__Prompt__. Among the entries that follow, the required portion opens with the line containing "Lemma allocMem_temp_ok R" and closes with the line containing "pose proof (ar_room". Give that portion again exactly, and nothing else.

(Saved data entries)
☆ ☆ ☆ ☆

Lemma add_descs_prepared ds s T mp :
built R s T ∅ → Forall desc_fits ds → loader_need ds <= tables_left R s → 0 <= mp →
mp + Z.of_nat (length ds) < Z.of_nat (length (bt_kmmap s)) →
wp (add_descs ds mp) (λ mp' s', prepared R s T (loader_page ds) (loader_need ds) R s' ∧
  slot_of s' mp' ∧ length (bt_kmmap s') = length (bt_kmmap s)) s.
Proof.
revert s T mp. induction ds as [|d ds IH]; intros s T mp HB Hfits Hl Hmp Hlen.
{ apply wp_ret. split; [by apply prepared_refl|]. split; [cbn in Hlen; unfold slot_of; lia|done]. }
inversion Hfits as [|? ? Hd Hds]; subst. cbn [length] in Hlen.
assert (loader_need (d :: ds) = loader_tables d + loader_need ds) as En by done.
pose proof (loader_need_pos ds Hds). pose proof (loader_tables_pos d Hd).
cbn [add_descs]. apply (prepared_bind _ _ R R R s T (loader_page [d]) (loader_page ds) _ (loader_tables d) (loader_need ds) _
  (λ _ s1, length (bt_kmmap s1) = length (bt_kmmap s))).
- apply mergeDesc_prepared; try done; unfold slot_of; lia.
- cbv beta. intros merged s1 T1 K B1 L1. destruct merged.
  + eapply wp_mono; [apply (IH s1 T1 mp); (done || lia)|]. cbv beta. intros mp' s2 (H1 & H2 & H3).
    split_and!; [done|done|congruence].
  + eapply wp_mono; [apply (prepared_bind _ _ R R R s1 T1 (λ _, False) (loader_page ds) (loader_page ds) 0 (loader_need ds) (loader_need ds)
      (λ _ s2, map_step s1 s2) (λ mp' s2, slot_of s2 mp' ∧ length (bt_kmmap s2) = length (bt_kmmap s1)))|].
    * apply step_prepared; [done|]. apply writeKmmapEntry_steps. unfold slot_of. lia.
    * intros [] s2 T2 M B2 L2. apply map_step_length in M. rewrite <- M.
      apply (IH s2 T2 (mp + 1)); (done || lia).
    * tauto.
    * lia.
    * cbv beta. intros mp' s2 (H1 & H2 & H3). split_and!; [done|done|congruence].
- intros v. rewrite loader_page_1. unfold loader_page. rewrite Exists_cons. tauto.
- lia.
Qed.
End mapping.
End prepared.

(** ** The memory map *)

Section initMMAP.
Context {HE : Efi} {HP : EfiPool} {HS : PoolSlack}.

(** The bytes [initMMAP] asks the pool for, for [n] descriptors and [a] allocations. *)
Definition map_request (n a : Z) : Z := 48 * (n + a * 2 + 5) + 0x1000.

Lemma allocMem_temp_ok R s T n : built R s T ∅ → 0 <= n < 2 ^ 52 → n + 0x1000 <= R →
wp (allocMem_int n 0 MMAP_TYPE_OTHER true true true) (λ _ s',
  (∀ X, prepared R s T X 0 (R - (n + 0x1000)) s') ∧ bt_kmmap s' = bt_kmmap s ∧ bt_allocEntries s' = bt_allocEntries s) s.
Proof.
intros HB Hn HR. unfold allocMem_int. cbv zeta. rewrite (u64_id (n + PAGE_SZ)) by (unfold PAGE_SZ; lia).
pose proof (ar_room _ _ _ (bu_areas _ _ _ _ HB)) as Hroom.
destruct (allocPool_fresh (n + 0x1000) (bt_machine s)) as (p & t & Ep & Em & Hr & Hp & Hp2 & Hfresh & Hmono & _); [lia|].
apply wp_bind. eapply wp_eq; [by apply on_machine_ok|]. rewrite eqb_false by lia.
rewrite KALIGN_div by lia. unfold PAGE_SZ. rewrite u64_id by zlia. set (load := p - p mod 0x1000 + 0x1000).
assert (p < load <= p + 0x1000) as Hlr by (unfold load; zlia).
destruct (clearMem_zeroes load (n + 0x1000) t) as (m & Ec & Hm); [lia|].
cbn [when]. apply wp_bind. eapply wp_eq; [by apply on_machine_ok|].
destruct (pool_clear R s T p t m (n + 0x1000) load HB) as (B1 & K1 & M1 & L1);
  [lia|done|done|done|intros a Ha; by apply Hfresh|done|lia|exact Hm|].
apply wp_ret. split; [|done]. intros X. split; [by exists T|done|intros v; left; by rewrite <- M1|].
rewrite Z.sub_0_r. exact L1.
Qed.

(** [initMMAP] maps the loader's own pages to themselves and leaves the other pages
    as they are. *)
Lemma initMMAP_prepared R s T d ds :
(∀ m, getEfiMmap m = Ok (Some (d :: ds)) m) → Forall desc_fits (d :: ds) →
built R s T ∅ → 0 <= bt_allocEntries s < 2 ^ 30 → Z.of_nat (length (d :: ds)) < 2 ^ 30 →
map_request (Z.of_nat (length (d :: ds))) (bt_allocEntries s) <= R → loader_need (d :: ds) <= tables_left R s →
wp initMMAP (λ ok s', ok = true ∧ ∃ R', prepared R s T (loader_page (d :: ds)) (loader_need (d :: ds)) R' s') s.
Proof.
intros Hget Hfits HB Ha Hlen HR Hl. inversion Hfits as [|? ? Hd Hds]; subst.
set (n := map_request (Z.of_nat (length (d :: ds))) (bt_allocEntries s)) in *.
assert (∀ s, on_machine getEfiMmap s = Ok (Some (d :: ds)) s) as Hg.
{ intros s0. rewrite (on_machine_ok _ _ _ _ (Hget _)). by destruct s0. }
assert (loader_need (d :: ds) = loader_tables d + loader_need ds) as En by done.
pose proof (loader_need_pos ds Hds) as P1. pose proof (loader_tables_pos d Hd) as P2.
unfold initMMAP. apply wp_bind. eapply wp_eq; [apply Hg|]. apply wp_bind, wp_gets.
eapply wp_mono with (Q := λ ok s', prepared R s T (loader_page (d :: ds)) (loader_need (d :: ds)) (R - n) s' ∧ ok = true);
  [|cbv beta; intros ok s' [H1 H2]; split; [done|by eexists]].
apply (prepared_bind _ _ R (R - n) (R - n) s T (λ _, False) (loader_page (d :: ds)) _ 0 (loader_need (d :: ds)) _
  (λ _ s1, bt_allocEntries s1 = bt_allocEntries s)); [| |tauto|lia].
{ eapply wp_mono; [apply (allocMem_temp_ok R s T)|]; [done|unfold map_request in *; lia|unfold n, map_request in *; lia|].
  cbv beta. intros _ s1 (H1 & _ & H3). by split. }
cbv beta. intros p s1 T1 Ea B1 L1. rewrite Z.sub_0_r in L1.
set (fresh := replicate _ empty_entry). assert (Z.of_nat (length fresh) = Z.of_nat (length (d :: ds)) + bt_allocEntries s * 2 + 5) as Lf.
{ unfold fresh. rewrite length_replicate. lia. }
assert (0 <= R - n) as HRn by (unfold n; lia).
apply (prepared_bind _ _ _ (R - n) (R - n) s1 T1 (λ _, False) (loader_page (d :: ds)) _ 0 (loader_need (d :: ds)) _
  (λ _ s2, bt_kmmap s2 = fresh)); [| |tauto|lia].
{ apply wp_modify. split; [by apply arrays_prepared|done]. }
intros [] s2 T2 E2 B2 L2. apply wp_bind. eapply wp_eq; [apply Hg|].
assert (slot_of s2 0) as H0 by (unfold slot_of; rewrite E2; lia).
apply (prepared_bind _ _ _ (R - n) (R - n) s2 T2 (λ _, False) (loader_page (d :: ds)) _ 0 (loader_need (d :: ds)) _
  (λ _ s3, length (bt_kmmap s3) = length fresh)); [| |tauto|lia].
{ eapply wp_mono; [apply (step_prepared _ (R - n) s2 T2); [done|by apply writeKmmapEntry_steps]|].
  cbv beta. intros _ s3 [H1 H2%map_step_length]. split; [exact H1|congruence]. }
intros [] s3 T3 E3 B3 L3.
apply (prepared_bind _ _ _ (R - n) (R - n) s3 T3 (loader_page [d]) (loader_page ds) _ (loader_tables d) (loader_need ds) _
  (λ _ s4, length (bt_kmmap s4) = length fresh)); [| |intros v; rewrite loader_page_1; unfold loader_page; rewrite Exists_cons; tauto|lia].
{ eapply wp_mono; [apply wp_spares; [apply spares_map_loader|apply (map_loader_prepared _ HRn s3 T3); (done || lia)]|].
  cbv beta. intros _ s4 (H1 & H2 & _). split; [exact H1|congruence]. }
intros [] s4 T4 E4 B4 L4.
apply (prepared_bind _ _ _ (R - n) (R - n) s4 T4 (loader_page ds) (λ _, False) _ (loader_need ds) 0 _
  (λ mp s5, slot_of s5 mp)); [| |tauto|lia].
{ eapply wp_mono; [apply (add_descs_prepared _ HRn ds s4 T4 0); [done|done|lia|lia|rewrite E4; cbn [length] in Lf; lia]|].
  cbv beta. intros mp s5 (H1 & H2 & _). by split. }
intros mp s5 T5 Hmp B5 L5.
apply (prepared_bind _ _ _ (R - n) (R - n) s5 T5 (λ _, False) (λ _, False) _ 0 0 _ (λ _ _, True)); [| |tauto|lia].
{ eapply wp_mono; [apply (step_prepared _ (R - n) s5 T5); [done|by apply merge_all_steps]|]. cbv beta. intros _ s6 [H1 _]. by split. }
intros [] s6 T6 _ B6 L6. apply wp_bind, wp_get, wp_bind, wp_modify, wp_ret. split; [by apply arrays_prepared|done].
Qed.
End initMMAP.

☆ ☆ ☆ ☆

__Response area__.
Lemma allocMem_temp_ok R s T n : built R s T ∅ → 0 <= n < 2 ^ 52 → n + 0x1000 <= R →
wp (allocMem_int n 0 MMAP_TYPE_OTHER true true true) (λ _ s',
  (∀ X, prepared R s T X 0 (R - (n + 0x1000)) s') ∧ bt_kmmap s' = bt_kmmap s ∧ bt_allocEntries s' = bt_allocEntries s) s.
Proof.
intros HB Hn HR. unfold allocMem_int. cbv zeta. rewrite (u64_id (n + PAGE_SZ)) by (unfold PAGE_SZ; lia).
pose proof (ar_room _ _ _ (bu_areas _ _ _ _ HB)) as Hroom.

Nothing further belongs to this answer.